Martha berumur empat puluh tahun, buku tabungannya menunjukkan angka dua ribu dolar,
dan dia memiliki dua gigi palsu dan hati bak malaikat. Banyak yang menikahi seseorang yang
sifatnya tidak lebih baik dari Martha.
Sekitar dua atau tiga kali seminggu, ada seorang pelanggan yang mulai menarik perhatiannya.
Dia adalah seorang pria paruh baya, mengenakan kaca mata, dan janggutnya dicukur tipis.
Dia berbahasa Inggris dengan aksen Jerman yang masih sangat kental. Bajunya selalu lusuh,
kusut, penuh tambalan, dan sedikit longgar di badannya. Tapi dia tetap tampak rapi dan
sikapnya sangat santun.
Dia selalu membeli dua roti apak. Roti segar dijual seharga lima sen, sedangkan dengan harga
segitu dia bisa mendapatkan dua roti apak. Tidak pernah sekalipun dia membeli roti lain.
Pernah sekali waktu Martha melihat ada noda merah dan coklat di jemarinya. Dia yakin bahwa
pria tersebut berprofesi sebagai seniman dan sangat miskin. Dia pasti tinggal di kamar loteng
yang juga berfungsi sebagai studio seni dan makan roti apak sambil membayangkan melahap
semua makanan lezat yang dipajang di toko roti Martha.

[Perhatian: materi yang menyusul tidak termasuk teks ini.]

(** C2 as stated fails in floating point.  The tracer is one column of
    six levels filled with the double 0.1, the pressure thickness is
    filled with 1, the vertical sub-domain covers the six levels: the
    integral is the double 0.6, which six additions of 0.1 give, and not
    the double 0.6000000000000001, which is c * d * Z however the two
    products are grouped. *)
Lemma column_integral_constant_rounding :
  data tenth_sample = full [1; 1; 6]%nat f64_tenth
  /\ data unit_delp_sample = full [1; 1; 6]%nat (f64 1 0)
  /\ nth_error (dims tenth_sample) 2 = Some "z"
  /\ nth_error (origin tenth_sample) 2 = Some 0%Z
  /\ nth_error (extent tenth_sample) 2 = Some 6%Z
  /\ exists r : Quantity,
       _compute_column_integral "z" "column_integrated_qv" tenth_sample
         unit_delp_sample = Ok r
       /\ item (data r) [0; 0]%nat = S754_finite false 5404319552844595 (-53)
       /\ f64_multiply (f64_multiply f64_tenth (f64 1 0)) (f64 6 0)
          = S754_finite false 5404319552844596 (-53)
       /\ f64_multiply f64_tenth (f64_multiply (f64 1 0) (f64 6 0))
          = S754_finite false 5404319552844596 (-53)
       /\ item (data r) [0; 0]%nat
          <> f64_multiply (f64_multiply f64_tenth (f64 1 0)) (f64 6 0).
Proof.
  repeat (split; [reflexivity |]).
  eexists. split; [reflexivity |].
  split; [vm_compute; reflexivity |].
  split; [vm_compute; reflexivity |].
  split; [vm_compute; reflexivity |].
  vm_compute. discriminate.
Qed.


(** A four-dimensional tracer with the vertical tag on axis 2: the sum
    has three axes, three dimension tags are left, and the constructor of
    the result refuses the two-entry origin. *)
Example column_integral_trailing_axis :
  _compute_column_integral "z" "column_integrated_species" species_sample
    species_delp_sample
  = Raise (ValueError "received 2 origins for 3 dimensions: (0, 0)").
Proof. reflexivity. Qed.

Lemma column_integral_slice_witness :
  (forall delp' : Quantity, data delp' = data halo_delp_sample ->
     _compute_column_integral "z" "column_integrated_qv" halo_sample delp'
     = _compute_column_integral "z" "column_integrated_qv" halo_sample
         halo_delp_sample)
  /\ exists r : Quantity,
       _compute_column_integral "z" "column_integrated_qv" halo_sample
         halo_delp_sample = Ok r
       /\ shape (data r) = [3; 3]%nat
       /\ forall i j : nat, (i < 3)%nat -> (j < 3)%nat ->
            formula_column halo_sample halo_delp_sample 1 2 i j =
              Some (map (fun k =>
                           np_multiply (item (data halo_sample) [i; j; k])
                                       (item (data halo_delp_sample) [i; j; k]))
                        (seq 1 2))
            /\ item (data r) [i; j] =
                 np_sum (map (fun k =>
                                np_multiply (item (data halo_sample) [i; j; k])
                                            (item (data halo_delp_sample) [i; j; k]))
                             (seq 1 2)).
Proof.
  apply (column_integral_slice "z" "column_integrated_qv" halo_sample
           halo_delp_sample 3 3 4 1 2); reflexivity.
Defined.

(** The halo point (0, 0) of the sample: levels 1 and 2 contribute
    100 * 2 and 200 * 2; levels 0 and 3 lie outside the vertical
    sub-domain. *)
Example column_integral_halo_point :
  exists r : Quantity,
    _compute_column_integral "z" "column_integrated_qv" halo_sample
      halo_delp_sample = Ok r
    /\ item (data r) [0; 0]%nat = f64 600 0
    /\ item (data r) [2; 1]%nat = f64 (2 * (112 + 212)) 0.
Proof. eexists. split; [reflexivity |]. split; vm_compute; reflexivity. Qed.

(** C9 as stated fails.  On the tracer whose vertical sub-domain is
    [2, 7) in an array of four levels the integrator returns, and the
    entry at (1, 1) is the sum over the levels 2 and 3 only: the slice is
    clipped, and the formula of the claim reads levels that do not exist.
    On a pressure thickness that holds a single column the integrator
    returns as well, by broadcasting, and the entry at (1, 1) is computed
    from the column at (0, 0): the pressure thickness has no entry at
    (1, 1, k). *)
Lemma column_integral_slice_clipped :
  (nth_error (dims overlong_sample) 2 = Some "z"
   /\ nth_error (origin overlong_sample) 2 = Some 2%Z
   /\ nth_error (extent overlong_sample) 2 = Some 5%Z
   /\ shape (data overlong_sample) = [3; 3; 4]%nat
   /\ shape (data halo_delp_sample) = [3; 3; 4]%nat
   /\ exists r : Quantity,
        _compute_column_integral "z" "column_integrated_qv" overlong_sample
          halo_delp_sample = Ok r
        /\ item (data r) [1; 1]%nat =
             np_sum (map (fun k =>
                            np_multiply
                              (item (data overlong_sample) [1; 1; k]%nat)
                              (item (data halo_delp_sample) [1; 1; k]%nat))
                         [2; 3]%nat)
        /\ formula_column overlong_sample halo_delp_sample 2 5 1 1 = None)
  /\ (nth_error (dims qv_sample) 2 = Some "z"
      /\ nth_error (origin qv_sample) 2 = Some 0%Z
      /\ nth_error (extent qv_sample) 2 = Some 3%Z
      /\ shape (data qv_sample) = [2; 2; 3]%nat
      /\ shape (data column_delp_sample) = [1; 1; 3]%nat
      /\ exists r : Quantity,
           _compute_column_integral "z" "column_integrated_qv" qv_sample
             column_delp_sample = Ok r
           /\ item (data r) [1; 1]%nat =
                np_sum (map (fun k =>
                               np_multiply
                                 (item (data qv_sample) [1; 1; k]%nat)
                                 (item (data column_delp_sample) [0; 0; k]%nat))
                            [0; 1; 2]%nat)
           /\ formula_column qv_sample column_delp_sample 0 3 1 1 = None).
Proof.
  split; repeat (split; [reflexivity |]);
    (eexists; split; [reflexivity |]; split; reflexivity).
Qed.

Lemma column_integral_empty_extent_witness :
  exists r : Quantity,
    _compute_column_integral "z" "column_integrated_qv" empty_column_sample
      halo_delp_sample = Ok r
    /\ shape (data r) = [3; 3]%nat
    /\ forall i j : nat, (i < 3)%nat -> (j < 3)%nat ->
         item (data r) [i; j] = np_sum [].
Proof.
  apply (column_integral_empty_extent "z" "column_integrated_qv"
           empty_column_sample halo_delp_sample 3 3 4 1);
    reflexivity.
Defined.

Lemma column_integral_local_witness :
  exists r r' : Quantity,
    _compute_column_integral "z" "column_integrated_qv" halo_sample
      halo_delp_sample = Ok r
    /\ _compute_column_integral "z" "column_integrated_qv"
         halo_changed_sample halo_delp_changed_sample = Ok r'
    /\ shape (data r') = shape (data r)
    /\ forall i j : nat, (i < 3)%nat -> (j < 3)%nat ->
         item (data r') [i; j] = item (data r) [i; j].
Proof.
  apply (column_integral_local "z" "column_integrated_qv" halo_sample
           halo_delp_sample halo_changed_sample halo_delp_changed_sample
           3 3 4 1 2);
    try reflexivity.
  intros i j k Hk.
  cbn [halo_changed_sample halo_delp_changed_sample data
       outside_levels_changed item].
  assert (Hin : ((1 <=? k) && (k <? 3))%nat = true).
  { apply andb_true_intro. split; [apply Nat.leb_le | apply Nat.ltb_lt];
      cbn in Hk; lia. }
  rewrite Hin. split; reflexivity.
Defined.

Lemma column_integral_clipped_witness :
  exists r : Quantity,
    _compute_column_integral "z" "column_integrated_qv" overlong_sample
      halo_delp_sample = Ok r
    /\ forall i j : nat, (i < 3)%nat -> (j < 3)%nat ->
         item (data r) [i; j] =
           np_sum (map (fun k =>
                          np_multiply (item (data overlong_sample) [i; j; k])
                                      (item (data halo_delp_sample) [i; j; k]))
                       (seq 2 2)).
Proof.
  apply (column_integral_clipped "z" "column_integrated_qv" overlong_sample
           halo_delp_sample 3 3 4 2 5);
    try reflexivity; lia.
Defined.

Lemma column_integral_wf_3d_witness :
  exists r : Quantity,
    _compute_column_integral "z" "column_integrated_qv" halo_sample
      halo_delp_sample = Ok r
    /\ quantity_wf r = true
    /\ quantity_invariant r = true
    /\ shape (data r) = [3; 3]%nat
    /\ dims r = ["x"; "y"]
    /\ origin r = [1; 1]%Z
    /\ extent r = [1; 1]%Z.
Proof.
  apply (column_integral_wf_3d "z" "column_integrated_qv" halo_sample
           halo_delp_sample 3 3 4);
    reflexivity.
Defined.

Lemma column_integral_broadcast_column_witness :
  exists r : Quantity,
    _compute_column_integral "z" "column_integrated_qv" qv_sample
      column_delp_sample = Ok r
    /\ shape (data r) = [2; 2]%nat
    /\ forall i j : nat, (i < 2)%nat -> (j < 2)%nat ->
         item (data r) [i; j] =
           np_sum (map (fun k =>
                          np_multiply (item (data qv_sample) [i; j; k])
                                      (item (data column_delp_sample) [0; 0; k]%nat))
                       (seq 0 3)).
Proof.
  apply (column_integral_broadcast_column "z" "column_integrated_qv" qv_sample
           column_delp_sample 2 2 3 0 3);
    reflexivity.
Defined.

(** The single column 1, 2, 3 against the tracer filled with 1/2: 3 at
    the far corner too. *)
Example column_integral_broadcast_value :
  exists r : Quantity,
    _compute_column_integral "z" "column_integrated_qv" qv_sample
      column_delp_sample = Ok r
    /\ item (data r) [1; 1]%nat = f64 3 0.
Proof. eexists. split; [reflexivity | vm_compute; reflexivity]. Qed.

Lemma column_integral_delp_errors_witness :
  _compute_column_integral "z" "column_integrated_qv" qv_sample phis_sample
    = Raise IndexError
  /\ exists msg,
       _compute_column_integral "z" "column_integrated_qv" qv_sample
         wide_delp_sample = Raise (ValueError msg).
Proof.
  split.
  - apply (proj1 (column_integral_delp_errors "z" "column_integrated_qv"
                    qv_sample phis_sample 2 2 3 [] 0 3
                    eq_refl eq_refl eq_refl eq_refl)).
    cbn. lia.
  - apply (proj2 (column_integral_delp_errors "z" "column_integrated_qv"
                    qv_sample wide_delp_sample 2 2 3 [] 0 3
                    eq_refl eq_refl eq_refl eq_refl) 3%nat 2%nat);
      try reflexivity; lia.
Defined.

Lemma column_integral_metadata_witness :
  exists r r' : Quantity,
    _compute_column_integral "z" "column_integrated_qv" qv_sample delp_sample
      = Ok r
    /\ _compute_column_integral "z" "column_integrated_u" qv_other_sample
         column_delp_sample = Ok r'
    /\ dims r' = dims r /\ origin r' = origin r /\ extent r' = extent r
    /\ units r' = units r /\ units r = "kg/m**2".
Proof.
  do 2 eexists. split; [reflexivity |]. split; [reflexivity |].
  eapply (column_integral_metadata "z" "column_integrated_qv"
            "column_integrated_u" qv_sample qv_other_sample
            delp_sample column_delp_sample);
    reflexivity.
Defined.

(** ** store and the derived state *)


Lemma unsupported_derived_name_skipped_witness :
  exists out1 : gmap string Value,
    for_each ["column_integrated_qv"] (derived_body "z" state_sample) ∅ world0
      = (world0, Ok out1)
    /\ derived_body "z" state_sample "not_a_real_diagnostic" out1 world0
       = (add_warning world0
            "not_a_real_diagnostic is not a supported diagnostic variable.",
          Ok out1)
    /\ _get_derived_state "z" diag_unsupported state_sample world0
       = for_each ["column_integrated_u"] (derived_body "z" state_sample) out1
           (add_warning world0
              "not_a_real_diagnostic is not a supported diagnostic variable.")
    /\ forall (w' : World) (out : gmap string Value),
         _get_derived_state "z" diag_unsupported state_sample world0
           = (w', Ok out) ->
         out !! "not_a_real_diagnostic" = None
         /\ "not_a_real_diagnostic is not a supported diagnostic variable."
            ∈ warnings w'.
Proof.
  eexists. split; [reflexivity |].
  apply (unsupported_derived_name_skipped "z" diag_unsupported state_sample
           "not_a_real_diagnostic" ["column_integrated_qv"]
           ["column_integrated_u"] world0 world0);
    reflexivity.
Defined.

(** The run of the resolver on the sample: one warning, two entries. *)
Example get_derived_state_sample :
  exists out : gmap string Value,
    _get_derived_state "z" diag_unsupported state_sample world0
      = (add_warning world0
           "not_a_real_diagnostic is not a supported diagnostic variable.",
         Ok out)
    /\ dom out = {[ "column_integrated_qv"; "column_integrated_u" ]}.
Proof. eexists. split; reflexivity. Qed.

Lemma missing_tracer_raises_witness :
  (exists (w' : World) (e : exn) (new : list string),
      store "z" backend_accepts diag_missing_tracer t0 state_sample world0
        = (w', Raise e)
      /\ monitor_calls w' = monitor_calls world0
      /\ warnings w' = warnings world0 ++ new
      /\ ~ (unsupported_msg "column_integrated_missing" ∈ new)
      /\ forall msg, msg ∈ new ->
           exists n, n ∈ md_derived_names diag_missing_tracer
                     /\ startswith n column_integrated_ = false
                     /\ msg = unsupported_msg n)
  /\ store "z" backend_accepts diag_missing_tracer t0 state_sample world0
     = (world0, Raise (AttributeError "missing")).
Proof.
  assert (Hin : "column_integrated_missing" ∈ md_derived_names diag_missing_tracer)
    by (apply elem_of_cons; left; reflexivity).
  pose proof (missing_tracer_raises "z" backend_accepts diag_missing_tracer t0
                state_sample "missing" world0 Hin eq_refl) as [Hany Hexact].
  split; [exact Hany |].
  eapply (Hexact [] [] _ world0 ∅); reflexivity.
Defined.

Sering sekali saat Martha duduk sambil menikmati roti dan tehnya, dia berharap bahwa
seniman santun dambaannya dapat ikut menikmati jamuan lezatnya daripada memakan roti
kering di ruangan yang pengap. Seperti yang sudah kalian ketahui, Martha adalah seorang
wanita yang baik hati.
Untuk mengetes tebakannya akan pekerjaan pria tersebut, Martha mengangkut sebuah lukisan
dari kamarnya lalu memajangnya di dinding belakang meja kasir. Lukisan tersebut bukanlah
lukisan mahal. Martha membelinya di sebuah pasar loak.
Itu adalah lukisan pemandangan kota Venesia. Bangunan megah yang terbuat dari batu
marmer (begitulah yang tertulis di lukisan) berdiri tegak di hadapan sebuah lapangan—atau
mungkin lebih tepatnya kolam. Di sekitarnya terdapat gondola (dengan gambar seorang wanita
yang sedang menjejaki tangannya di atas permukaan air), awan dan langit. Seorang seniman
sejati pasti akan memandangnya.
Dua hari kemudian, datanglah pelanggan yang dimaksud.
“Tolong bungkuskan dua roti apak.”
“Lukisan ini sungguh indah, nyonya.” Komentarnya saat Martha sedang membungkus
pesanan.
“Benarkah?” sahut Martha. Hatinya gembira karena rencananya berhasil. “Aku sangat
mengagumi seni dan” (tidak, jangan sebut seniman. Terlalu cepat untuk itu.) “dan lukisan,”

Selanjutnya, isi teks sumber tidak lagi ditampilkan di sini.